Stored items
(** Only the line being written is dirty, and it holds the entry. *)
Definition dirty_ok s r : Prop :=
  forall q c, p_cache r !! q = Some (Some (c, true)) ->
    exists ops t adv i x, p_pc r = PFlush ops t adv i /\ q = idx (t + i)
      /\ g_hist s !! (t + i) = Some x /\ c = Some x.

Record rep_ok s (k : nat) r : Prop := {
  ro_cache : length (p_cache r) = size;
  ro_applied : p_applied r = calls k (take (done_upto r) (g_hist s));
  ro_dirty : dirty_ok s r;
  ro_pc : pc_ok s r;
}.

Record lp_inv s : Prop := {
  li_mem_len : length (g_mem s) = size;
  li_tail : g_tail s = length (g_hist s);
  li_order : g_ctail s <= g_commit s <= g_tail s;
  li_lts : forall k r, g_reps s !! k = Some r ->
    g_head s <= p_ltail r <= g_ctail s /\ g_tail s <= p_ltail r + size;
  li_mem : forall p x, p < g_commit s -> g_tail s <= p + size -> g_hist s !! p = Some x ->
    holds (g_mem s) p x;
  li_own : forall k r t ops, g_reps s !! k = Some r -> unpub (p_pc r) = Some (t, ops) ->
    t + length ops <= g_tail s /\ (ops <> [] -> g_commit s <= t)
    /\ (forall j o, ops !! j = Some o -> g_hist s !! (t + j) = Some (o, S k));
  li_disj : forall k k' r r' t t' ops ops' p, k <> k' -> g_reps s !! k = Some r ->
    g_reps s !! k' = Some r' -> unpub (p_pc r) = Some (t, ops) -> unpub (p_pc r') = Some (t', ops') ->
    t <= p < t + length ops -> t' <= p < t' + length ops' -> False;
  li_tile : forall p, g_commit s <= p < g_tail s -> exists k r t ops,
    g_reps s !! k = Some r /\ unpub (p_pc r) = Some (t, ops) /\ t <= p < t + length ops;
  li_reps : forall k r, g_reps s !! k = Some r -> rep_ok s k r;
}.

(** ** Stability *)

Lemma done_upto_le s k r : lp_inv s -> g_reps s !! k = Some r -> done_upto r <= g_commit s.
Proof.
  intros Hinv Hk. pose proof (li_lts _ Hinv k r Hk). pose proof (li_order _ Hinv).
  destruct (li_reps _ Hinv k r Hk) as [_ _ _ Hpc]. unfold pc_ok, done_upto in *.
  destruct (p_pc r); cbn in Hpc; try lia; naive_solver lia.
Qed.

Lemma written_mono h h' ext m m' t n :
  h' = h ++ ext -> t + n <= length h ->
  (forall p, t <= p < t + n -> m' !! idx p = m !! idx p) -> written h m t n -> written h' m' t n.
Proof.
  intros -> Hl Hm Hw j x Hj Hx. unfold holds. rewrite Hm by lia. apply Hw; [done|].
  by rewrite lookup_app_l in Hx by lia.
Qed.

Lemma fresh_mono h h' ext c p : h' = h ++ ext -> p < length h -> fresh_line h c p -> fresh_line h' c p.
Proof. intros -> Hl Hf x Hx. apply Hf. by rewrite lookup_app_l in Hx by lia. Qed.

(** A replica that makes no step keeps its part of the invariant. *)
Lemma rep_ok_mono s s' ext k r :
  lp_inv s -> g_reps s !! k = Some r ->
  g_hist s' = g_hist s ++ ext -> g_commit s <= g_commit s' -> g_ctail s <= g_ctail s' ->
  (forall j l', ltails s' !! j = Some l' -> exists l, ltails s !! j = Some l /\ l <= l') ->
  (forall ops t adv, p_pc r = PCommit ops t adv -> g_commit s' = g_commit s) ->
  (forall t ops p, unpub (p_pc r) = Some (t, ops) -> t <= p < t + length ops ->
     g_mem s' !! idx p = g_mem s !! idx p) ->
  rep_ok s' k r.
Proof.
  intros Hinv Hk Hh Hc Hct Hlt Hpc Hm. pose proof (done_upto_le s k r Hinv Hk) as Hd.
  pose proof (li_order _ Hinv) as Hord. pose proof (li_tail _ Hinv) as Htl.
  destruct (li_reps _ Hinv k r Hk) as [H1 H2 H3 H4]. split; [done| | |].
  - rewrite H2, Hh. by rewrite take_app_le by lia.
  - intros q c Hq. destruct (H3 q c Hq) as (ops & t & adv & i & x & ? & ? & Hx & ?).
    exists ops, t, adv, i, x. split_and!; try done. rewrite Hh. by apply lookup_app_l_Some.
  - assert (Hw : forall t ops n, unpub (p_pc r) = Some (t, ops) -> n <= length ops ->
              written (g_hist s) (g_mem s) t n -> written (g_hist s') (g_mem s') t n).
    { intros t ops n Hu Hn Hwr. destruct (li_own _ Hinv k r t ops Hk Hu) as (Hb & _ & _).
      eapply written_mono; [exact Hh|lia| |done]. intros p Hp. apply (Hm t ops); [done|lia]. }
    assert (Hf : forall p, p < g_commit s -> fresh_line (g_hist s) (p_cache r) p ->
              fresh_line (g_hist s') (p_cache r) p).
    { intros p Hp. eapply fresh_mono; [exact Hh|lia]. }
    unfold pc_ok in *. destruct (p_pc r) eqn:Ep; cbn in H4 |- *; try done.
    + destruct H4 as [Ha H4]. split; [done|]. intros j l' Hl'.
      destruct (Hlt j l' Hl') as (l & Hl & ?). specialize (H4 j l Hl). lia.
    + destruct H4 as [Ha H4]. split; [done|]. eapply Hw; eauto.
    + destruct H4 as (Ha & H4 & H5). destruct (li_own _ Hinv k r t ops Hk) as (Hb & _ & _); [by rewrite Ep|].
      split_and!; [done|eapply Hw; eauto; lia|]. intros x Hx.
      rewrite Hh, lookup_app_l in Hx by lia. unfold holds. rewrite (Hm t ops) by (done || lia).
      by apply H5.
    + eapply Hw; eauto.
    + destruct H4 as (Ha & Hne & Hct'). split_and!; [eapply Hw; eauto|done|].
      by rewrite (Hpc ops t adv eq_refl).
    + destruct H4 as (? & ? & ?). split_and!; [done|done|lia|lia].
    + destruct H4 as (? & ? & ? & ? & H5). split_and!; [done|done|lia|lia|lia|].
      intros p Hp. apply Hf; [lia|]. by apply H5.
    + destruct H4 as (? & ? & ? & ? & H5). split_and!; [done|done|lia|lia|lia|].
      intros p Hp. apply Hf; [lia|]. by apply H5.
    + destruct H4 as (? & ?). split_and!; [done|lia|lia].
    + destruct H4 as (? & ? & ?). split_and!; [done|lia|lia|lia].
    + destruct H4 as [? H4]. split; [done|]. intros i l' Hi Hl'.
      destruct (Hlt i l' Hl') as (l & Hl & ?). specialize (H4 i l Hi Hl). lia.
    + destruct H4 as [? H4]. split; [done|]. intros i l' Hl'.
      destruct (Hlt i l' Hl') as (l & Hl & ?). specialize (H4 i l Hl). lia.
Qed.

(** ** Steps that do not move the tails *)

Lemma window s k r : lp_inv s -> g_reps s !! k = Some r -> g_tail s <= g_commit s + size.
Proof. intros Hinv Hk. pose proof (li_lts _ Hinv k r Hk). pose proof (li_order _ Hinv). lia. Qed.

Lemma own_range s k r t ops p : lp_inv s -> g_reps s !! k = Some r ->
  unpub (p_pc r) = Some (t, ops) -> t <= p < t + length ops -> g_commit s <= p < g_tail s.
Proof.
  intros Hinv Hk Hu Hp. destruct (li_own _ Hinv k r t ops Hk Hu) as (Hb & Hc & _).
  assert (ops <> []) by (intros ->; cbn in Hp; lia). specialize (Hc H). lia.
Qed.

Lemma mem_idx_lt s p : lp_inv s -> idx p < length (g_mem s).
Proof.
  intros Hinv. apply (Nat.lt_le_trans _ size); [apply lp_index_lt|].
  apply Nat.eq_le_incl. symmetry. apply Hinv.
Qed.

(** What a step of [k] may do to the memory: write one of its own entries. *)
Definition mem_step s r (m' : list cell) : Prop :=
  m' = g_mem s \/ exists t ops p x, unpub (p_pc r) = Some (t, ops) /\ t <= p < t + length ops
    /\ g_hist s !! p = Some x /\ m' = <[idx p := Some x]> (g_mem s).

Lemma mem_step_published s k r m' p x : lp_inv s -> g_reps s !! k = Some r -> mem_step s r m' ->
  p < g_commit s -> g_tail s <= p + size -> holds (g_mem s) p x -> holds m' p x.
Proof.
  intros Hinv Hk [->|(t & ops & q & y & Hu & Hq & _ & ->)] Hp Hroom Hh; [done|].
  pose proof (own_range s k r t ops q Hinv Hk Hu Hq). unfold holds in *.
  rewrite list_lookup_insert_ne; [done|]. apply lp_index_ne; lia.
Qed.

Lemma mem_step_other s k r m' k2 r2 t2 ops2 p : lp_inv s -> g_reps s !! k = Some r ->
  mem_step s r m' -> k2 <> k -> g_reps s !! k2 = Some r2 -> unpub (p_pc r2) = Some (t2, ops2) ->
  t2 <= p < t2 + length ops2 -> m' !! idx p = g_mem s !! idx p.
Proof.
  intros Hinv Hk [->|(t & ops & q & y & Hu & Hq & _ & ->)] Hne Hk2 Hu2 Hp; [done|].
  pose proof (own_range s k r t ops q Hinv Hk Hu Hq).
  pose proof (own_range s k2 r2 t2 ops2 p Hinv Hk2 Hu2 Hp).
  pose proof (window s k r Hinv Hk).
  rewrite list_lookup_insert_ne; [done|]. apply lp_index_ne; [|lia|lia]. intros ->.
  by eapply (li_disj _ Hinv k k2 r r2).
Qed.

(** The memory of its own entries only gains. *)
Lemma mem_step_own s k r m' p x : lp_inv s -> g_reps s !! k = Some r -> mem_step s r m' ->
  g_commit s <= p -> g_hist s !! p = Some x -> holds (g_mem s) p x -> holds m' p x.
Proof.
  intros Hinv Hk [->|(t & ops & q & y & Hu & Hq & Hy & ->)] Hp Hx Hh; [done|].
  pose proof (own_range s k r t ops q Hinv Hk Hu Hq). pose proof (window s k r Hinv Hk).
  pose proof (li_tail _ Hinv). apply lookup_lt_Some in Hx as Hpl. unfold holds in *.
  destruct (decide (p = q)) as [->|Hne].
  - rewrite list_lookup_insert_eq by (by apply mem_idx_lt). congruence.
  - rewrite list_lookup_insert_ne; [done|]. apply lp_index_ne; lia.
Qed.

(** The same range of unpublished entries, or an empty one dropped. *)
Definition same_range r r' : Prop :=
  unpub (p_pc r') = unpub (p_pc r)
  \/ unpub (p_pc r') = None /\ exists t, unpub (p_pc r) = Some (t, []).

Lemma same_range_some r r' t ops : same_range r r' -> unpub (p_pc r') = Some (t, ops) ->
  unpub (p_pc r) = Some (t, ops).
Proof. intros [->|[-> _]]; done. Qed.

Lemma reps_insert s k r' k2 r2 : k < length (g_reps s) -> <[k := r']> (g_reps s) !! k2 = Some r2 ->
  k2 = k /\ r2 = r' \/ k2 <> k /\ g_reps s !! k2 = Some r2.
Proof.
  intros Hl [(<- & <- & _)|[Hne H]]%list_lookup_insert_Some; [by left|]. right. split; [congruence|done].
Qed.

Lemma ltails_insert s k r r' : g_reps s !! k = Some r -> p_ltail r' = p_ltail r ->
  p_ltail <$> <[k := r']> (g_reps s) = ltails s.
Proof.
  intros Hk Hl. rewrite list_fmap_insert, Hl. apply list_insert_id.
  unfold ltails. by rewrite list_lookup_fmap, Hk.
Qed.

Lemma inv_update s k r r' m' :
  lp_inv s -> g_reps s !! k = Some r -> p_ltail r' = p_ltail r -> same_range r r' ->
  mem_step s r m' -> rep_ok (set_mem (set_rep s k r') m') k r' ->
  lp_inv (set_mem (set_rep s k r') m').
Proof.
  intros Hinv Hk Hl Hr Hm Hok. pose proof (lookup_lt_Some _ _ _ Hk) as Hlen.
  assert (Hold : forall k2 r2, <[k := r']> (g_reps s) !! k2 = Some r2 -> exists r1,
            g_reps s !! k2 = Some r1 /\ p_ltail r2 = p_ltail r1 /\ same_range r1 r2).
  { intros k2 r2 [[-> ->]|[_ H]]%reps_insert; [by exists r|exists r2; split_and!; [done|done|by left]|done]. }
  split; cbn.
  - destruct Hm as [->|(t & ops & p & x & _ & _ & _ & ->)]; [apply Hinv|].
    rewrite length_insert. apply Hinv.
  - apply Hinv.
  - apply Hinv.
  - intros k2 r2 (r1 & H1 & -> & _)%Hold. by apply (li_lts _ Hinv k2).
  - intros p x Hp Hroom Hx. eapply mem_step_published; eauto. by apply (li_mem _ Hinv).
  - intros k2 r2 t ops (r1 & H1 & _ & Hs)%Hold Hu. eapply li_own; eauto. by eapply same_range_some.
  - intros k1 k2 r1 r2 t1 t2 ops1 ops2 p Hne (r1' & H1 & _ & Hs1)%Hold (r2' & H2 & _ & Hs2)%Hold Hu1 Hu2.
    apply (same_range_some _ _ _ _ Hs1) in Hu1. apply (same_range_some _ _ _ _ Hs2) in Hu2.
    by eapply (li_disj _ Hinv k1 k2).
  - intros p Hp. destruct (li_tile _ Hinv p Hp) as (k2 & r2 & t & ops & H2 & Hu & Hin).
    destruct (decide (k2 = k)) as [->|Hne].
    + rewrite Hk in H2. injection H2 as <-. exists k, r', t, ops.
      rewrite list_lookup_insert_eq by done. split_and!; [done| |lia..].
      destruct Hr as [->|[_ [t' Ht']]]; [done|]. rewrite Ht' in Hu. injection Hu as <- <-. cbn in Hin. lia.
    + exists k2, r2, t, ops. by rewrite list_lookup_insert_ne by done.
  - intros k2 r2 [[-> ->]|[Hne H2]]%reps_insert; [done| |done].
    eapply (rep_ok_mono s _ [] k2 r2); cbn; try done; [by rewrite app_nil_r| |].
    + intros j l' Hj. exists l'. split; [|done]. unfold ltails in Hj. cbn in Hj.
      by rewrite (ltails_insert s k r) in Hj.
    + intros t ops p Hu Hp. by eapply (mem_step_other s k r m' k2 r2).
Qed.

» Activity:
The word "pose" appears on some lines of the data above; count those lines and return only the number.

» Exercise output:
11